IASB kemudian melunak, dan setelah proses yang panjang pada 2003 mengamandemen draf 2002
tersebut. Desakan dari berbagai pihak termasuk lobi yang dilakukan oleh bank-bank di Jerman dan
Perancis membuat IASB mempertimbangkan kembali penerapan IAS 39. Upaya lobi kepada IASB ini
dilakukan oleh baik perusahaan, perorangan, dan badan perwakilan seperti asosiasi profesional,
grup perwakilan industri, pembuat standar nasional dan badan perwakilan Eropa seperti FEE dan
EFRAG. Namun upaya lobi yang sangat besar datang dari Presiden Perancis saat itu, Jacques Chirac,
yang mengatakan dalam suratnya kepada komisioner European Comission (EC) bahwa beliau
keberatan jika pengukuran derivatif dengan fair value dan mengatakan standar IASB adalah
konsekuensi yang keji terhadap stabilitas keuangan.

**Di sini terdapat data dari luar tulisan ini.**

(** * pdf-to-json-extractor: the page classification pipeline of [src/parser.py]

    A shallow embedding of [PDFParser] and the properties its specification
    states about it.

    Modelling conventions.
    - Python [str] is a Rocq [string]; a character is a code point below 256,
      so [strip] and [lower] follow Python on Latin-1 text.
    - Python [float] coordinates and font sizes are rationals ([Q]): every
      finite float is a rational and the comparisons agree.  The one
      arithmetic operation of the pipeline, [page_height - y], is taken exact.
    - A [dict] with a fixed set of keys is a record; a key that may be absent
      ([dict.get], [del]) is an [option] field.
    - The parser object and the document handle live in a [World] that is
      threaded through a state-and-exception monad.  As in Python, a raised
      exception keeps every mutation made before it.
    - The collaborators (PyMuPDF, Camelot) are data: what they answer for a
      page is a field of the page, and an answer may be an exception. *)

From Stdlib Require Import ZArith QArith Qround Lqa List String Ascii Bool Lia.
From Stdlib Require Import Permutation Sorted DecimalString.
Import ListNotations.

Set Implicit Arguments.

(* ===================================================================== *)
(** * Python strings *)
(* ===================================================================== *)

Module PyStr.

Local Open Scope string_scope.

(** [str.isspace] on one character, for code points below 256. *)
Definition isspace (c : ascii) : bool :=
  let n := N_of_ascii c in
  (((9 <=? n) && (n <=? 13)) || ((28 <=? n) && (n <=? 32))
   || (n =? 133) || (n =? 160))%N.

(** [str.lower] on one character, for code points below 256. *)
Definition lower_char (c : ascii) : ascii :=
  let n := N_of_ascii c in
  if (((65 <=? n) && (n <=? 90))
      || ((192 <=? n) && (n <=? 222) && negb (n =? 215)))%N
  then ascii_of_N (n + 32) else c.

Fixpoint lower (s : string) : string :=
  match s with
  | EmptyString => EmptyString
  | String c r => String (lower_char c) (lower r)
  end.

Fixpoint lstrip (s : string) : string :=
  match s with
  | EmptyString => EmptyString
  | String c r => if isspace c then lstrip r else s
  end.

Fixpoint rstrip (s : string) : string :=
  match s with
  | EmptyString => EmptyString
  | String c r =>
      match rstrip r with
      | EmptyString => if isspace c then EmptyString else String c EmptyString
      | r' => String c r'
      end
  end.

(** [s.strip()] *)
Definition strip (s : string) : string := lstrip (rstrip s).

Fixpoint startswith (pre s : string) : bool :=
  match pre, s with
  | EmptyString, _ => true
  | String a pre', String b s' => Ascii.eqb a b && startswith pre' s'
  | String _ _, EmptyString => false
  end.

(** [needle in hay] *)
Fixpoint contains (needle hay : string) : bool :=
  startswith needle hay
  || match hay with
     | EmptyString => false
     | String _ r => contains needle r
     end.

(** ["".join(parts)] *)
Definition join_empty (parts : list string) : string := String.concat "" parts.

(** The one-character string ["\n"]. *)
Definition nl : string := String (ascii_of_nat 10) EmptyString.

(** Truthiness of a [str]. *)
Definition truthy (s : string) : bool :=
  match s with EmptyString => false | String _ _ => true end.

(** What "no leading or trailing whitespace" says, without [strip]. *)
Definition starts_with_space (s : string) : bool :=
  match s with EmptyString => false | String c _ => isspace c end.

Fixpoint ends_with_space (s : string) : bool :=
  match s with
  | EmptyString => false
  | String c EmptyString => isspace c
  | String _ r => ends_with_space r
  end.

Definition trimmed (s : string) : bool :=
  negb (starts_with_space s) && negb (ends_with_space s).

End PyStr.

(* ===================================================================== *)
(** * Numbers *)
(* ===================================================================== *)

(** [round(x)] with one argument: the nearest integer, a tie going to the
    even neighbour. *)
Definition py_round (x : Q) : Z :=
  let f := Qfloor x in
  match (x - inject_Z f ?= 1 # 2)%Q with
  | Lt => f
  | Gt => (f + 1)%Z
  | Eq => if Z.even f then f else (f + 1)%Z
  end.

(* ===================================================================== *)
(** * The text dictionaries of PyMuPDF *)
(* ===================================================================== *)

(** [fitz.Rect] and the 4-tuples it is built from and turned into. *)
Record Rect := mkRect { x0 : Q; y0 : Q; x1 : Q; y1 : Q }.

(** A span always carries ['size'] and ['font']; ['text'] is read with
    [span.get('text', '')]. *)
Record Span := mkSpan {
  span_text : option string;
  span_size : Q;
  span_font : string
}.

(** ['spans'] is read with [line.get('spans', [])]. *)
Record Line := mkLine { line_spans : option (list Span) }.

(** ['type'] is read with [block.get('type')], ['lines'] with
    [block.get('lines', [])]; ['bbox'] is always there. *)
Record Block := mkBlock {
  block_type : option Z;
  block_bbox : Rect;
  block_lines : option (list Line)
}.

Definition get_default {A} (o : option A) (d : A) : A :=
  match o with Some a => a | None => d end.

(* ===================================================================== *)
(** * Style classifier and text normaliser *)
(* ===================================================================== *)

(** The three answers ['h1'], ['h2'] and ['p']. *)
Inductive style := Style_h1 | Style_h2 | Style_p.

Definition is_bold (span : Span) : bool :=
  PyStr.contains "bold" (PyStr.lower (span_font span)).

Definition get_text_style (span : Span) : style :=
  let font_size := py_round (span_size span) in
  if (15 <? font_size)%Z then Style_h1
  else if (12 <=? font_size)%Z && is_bold span then Style_h2
  else if (12 <? font_size)%Z then Style_h2
  else Style_p.

Definition line_text (line : Line) : string :=
  PyStr.join_empty
    (map (fun span => get_default (span_text span) ""%string)
         (get_default (line_spans line) [])).

(** The text of each line of a block, before any trimming. *)
Definition line_texts (block : Block) : list string :=
  map line_text (get_default (block_lines block) []).

Definition extract_clean_text (block : Block) : string :=
  let full_text :=
    fold_left
      (fun full_text line =>
         (full_text ++ (PyStr.strip (line_text line) ++ PyStr.nl))%string)
      (get_default (block_lines block) []) ""%string in
  PyStr.strip full_text.

(* ===================================================================== *)
(** * Collaborators *)
(* ===================================================================== *)

Inductive exn := Exception (msg : string).

(** What a call answers: a value, or an exception caught by
    [except Exception]. *)
Inductive result (A : Type) := Ok (a : A) | Raise (e : exn).
Arguments Ok {A} a.
Arguments Raise {A} e.

(** [table.df]: a rectangular frame of cell strings.  [shape] is
    (rows, columns); a frame without rows still has its columns. *)
Record DataFrame := mkDataFrame {
  df_columns : nat;
  df_values : list (list string)
}.

Definition shape (df : DataFrame) : nat * nat :=
  (List.length (df_values df), df_columns df).

(** A Camelot table: [table.df] and [table._bbox]. *)
Record Table := mkTable {
  table_df : DataFrame;
  table_bbox : Q * Q * Q * Q
}.

(** An entry of [page.get_images(full=True)], with what
    [page.get_image_bbox] answers for it. *)
Record Image := mkImage { image_bbox : result Rect }.

(** A [fitz.Page]: [page.number], [page.rect.height], and the answers of
    [page.get_images(full=True)] and [page.get_text("dict").get("blocks", [])]. *)
Record Page := mkPage {
  pg_number : nat;
  pg_rect_height : Q;
  pg_get_images : result (list Image);
  pg_get_text_blocks : result (list Block)
}.

(** A [fitz.Document]: [doc.name] and the pages [doc[0]], [doc[1]], ... *)
Record Document := mkDocument {
  doc_name : string;
  doc_pages : list Page
}.

(** Everything the parser asks of the outside: the geometry of [fitz.Rect],
    the file system, [fitz.open], and [camelot.read_pdf] per path and
    1-based page number. *)
Class Collaborators := {
  intersects : Rect -> Rect -> bool;
  is_empty : Rect -> bool;
  os_path_exists : string -> bool;
  fitz_open : string -> result Document;
  camelot_read_pdf : string -> nat -> result (list Table)
}.

(* ===================================================================== *)
(** * Content items *)
(* ===================================================================== *)

Inductive content_type := paragraph | table | chart.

IASB merespon berbagai reaksi tersebut, namun tetap berupaya untuk mempertahankan prinsip
pengukuran dnegan menggunakan nilai fair value. Hingga akhirnya ARC (Accounting Regulatory
Committee) mengesah kan semua standar IASB, tetapi memberikan pengecualian terhadap
beberapa ketentuan yang terkandung dalam IAS 39 terutama tentang pengukuran menggunakan fair
value dan lindung nilai. Perusahaan yang diperbolehkan untuk tidak tunduk pada ketentuan ini
adalah saat menyusun akun yang menggunakan IAS/IFRS dari tahun 2005. Hal ini menunjukkan
bahwa aktivitas lobi dan ekonomi yang kuat serta grup politik yang berpengaruh telah sukses dalam
mendikte isi dari standar akuntansi.
Namun banyak pihak yang mengkiritk keputusan ARC ini, dan menganggap pembentukan ‘IAS Eropa’
ini sebagai sebuah kemunduran, jauh dari tujuan utama harmoinisasi laporan keuangan. Salah
satumya adalah penyusun standar akuntansi di Inggris yang tetap menganjurkan perusahaan-
persahaan di sana untuk tunduk pada ketentuan IAS 39 secara penuh.